Every line below between the line holding "Lemma keyed_revoke_inactive actor" and the line holding "unfold revoke_if_inactive. destruct", inclusive, should be repeated exactly, and all other lines omitted.

START GIVEN INFORMATION

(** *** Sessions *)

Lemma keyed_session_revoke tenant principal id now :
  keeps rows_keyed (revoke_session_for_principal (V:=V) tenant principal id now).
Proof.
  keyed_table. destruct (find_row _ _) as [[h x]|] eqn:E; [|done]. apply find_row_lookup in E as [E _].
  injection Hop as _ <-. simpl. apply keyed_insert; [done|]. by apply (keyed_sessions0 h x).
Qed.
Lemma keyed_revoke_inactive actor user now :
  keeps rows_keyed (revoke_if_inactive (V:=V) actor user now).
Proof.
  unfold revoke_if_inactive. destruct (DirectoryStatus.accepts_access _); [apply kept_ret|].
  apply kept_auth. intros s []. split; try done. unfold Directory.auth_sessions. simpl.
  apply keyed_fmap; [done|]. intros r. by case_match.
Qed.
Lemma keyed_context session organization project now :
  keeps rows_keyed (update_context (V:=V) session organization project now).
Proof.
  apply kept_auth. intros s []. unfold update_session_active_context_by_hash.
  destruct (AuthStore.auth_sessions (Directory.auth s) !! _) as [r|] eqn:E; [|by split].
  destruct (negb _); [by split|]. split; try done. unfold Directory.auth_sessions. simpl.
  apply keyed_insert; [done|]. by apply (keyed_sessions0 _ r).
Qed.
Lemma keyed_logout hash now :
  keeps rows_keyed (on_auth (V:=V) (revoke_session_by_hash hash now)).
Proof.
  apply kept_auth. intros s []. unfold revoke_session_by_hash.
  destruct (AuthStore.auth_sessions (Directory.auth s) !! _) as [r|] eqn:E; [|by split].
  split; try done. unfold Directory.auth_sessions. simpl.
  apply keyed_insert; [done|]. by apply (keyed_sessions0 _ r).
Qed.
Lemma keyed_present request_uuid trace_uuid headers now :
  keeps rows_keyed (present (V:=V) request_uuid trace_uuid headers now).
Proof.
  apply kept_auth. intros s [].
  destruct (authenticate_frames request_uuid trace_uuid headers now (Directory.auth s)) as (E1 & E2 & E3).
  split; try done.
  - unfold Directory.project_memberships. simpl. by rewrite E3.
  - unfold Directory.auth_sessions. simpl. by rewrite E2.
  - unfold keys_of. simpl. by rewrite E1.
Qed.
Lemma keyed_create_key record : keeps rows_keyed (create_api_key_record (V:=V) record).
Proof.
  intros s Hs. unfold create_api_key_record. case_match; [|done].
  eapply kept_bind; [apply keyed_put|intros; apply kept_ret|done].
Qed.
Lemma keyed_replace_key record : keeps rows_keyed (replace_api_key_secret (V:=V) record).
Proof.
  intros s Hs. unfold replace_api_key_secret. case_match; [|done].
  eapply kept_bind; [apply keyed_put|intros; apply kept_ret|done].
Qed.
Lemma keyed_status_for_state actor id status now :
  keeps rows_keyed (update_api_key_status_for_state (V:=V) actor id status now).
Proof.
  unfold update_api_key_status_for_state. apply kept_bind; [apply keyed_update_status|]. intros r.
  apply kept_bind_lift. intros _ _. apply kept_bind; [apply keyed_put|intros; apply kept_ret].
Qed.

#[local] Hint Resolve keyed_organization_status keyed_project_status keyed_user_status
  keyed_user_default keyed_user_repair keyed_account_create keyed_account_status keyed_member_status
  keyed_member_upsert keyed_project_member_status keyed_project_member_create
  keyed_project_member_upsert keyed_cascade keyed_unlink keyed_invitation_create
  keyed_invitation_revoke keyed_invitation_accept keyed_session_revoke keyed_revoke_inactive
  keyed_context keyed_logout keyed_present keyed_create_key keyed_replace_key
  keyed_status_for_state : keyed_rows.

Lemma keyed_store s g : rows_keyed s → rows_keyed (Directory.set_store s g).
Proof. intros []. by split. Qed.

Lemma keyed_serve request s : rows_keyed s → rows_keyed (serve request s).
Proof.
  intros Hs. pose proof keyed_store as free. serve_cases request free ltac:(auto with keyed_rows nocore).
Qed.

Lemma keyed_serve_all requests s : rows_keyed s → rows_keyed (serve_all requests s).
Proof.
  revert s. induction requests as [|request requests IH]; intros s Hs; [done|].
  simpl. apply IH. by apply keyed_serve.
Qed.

END GIVEN INFORMATION

ANSWER SECTION
Lemma keyed_revoke_inactive actor user now :
  keeps rows_keyed (revoke_if_inactive (V:=V) actor user now).
Proof.
  unfold revoke_if_inactive. destruct (DirectoryStatus.accepts_access _); [apply kept_ret|].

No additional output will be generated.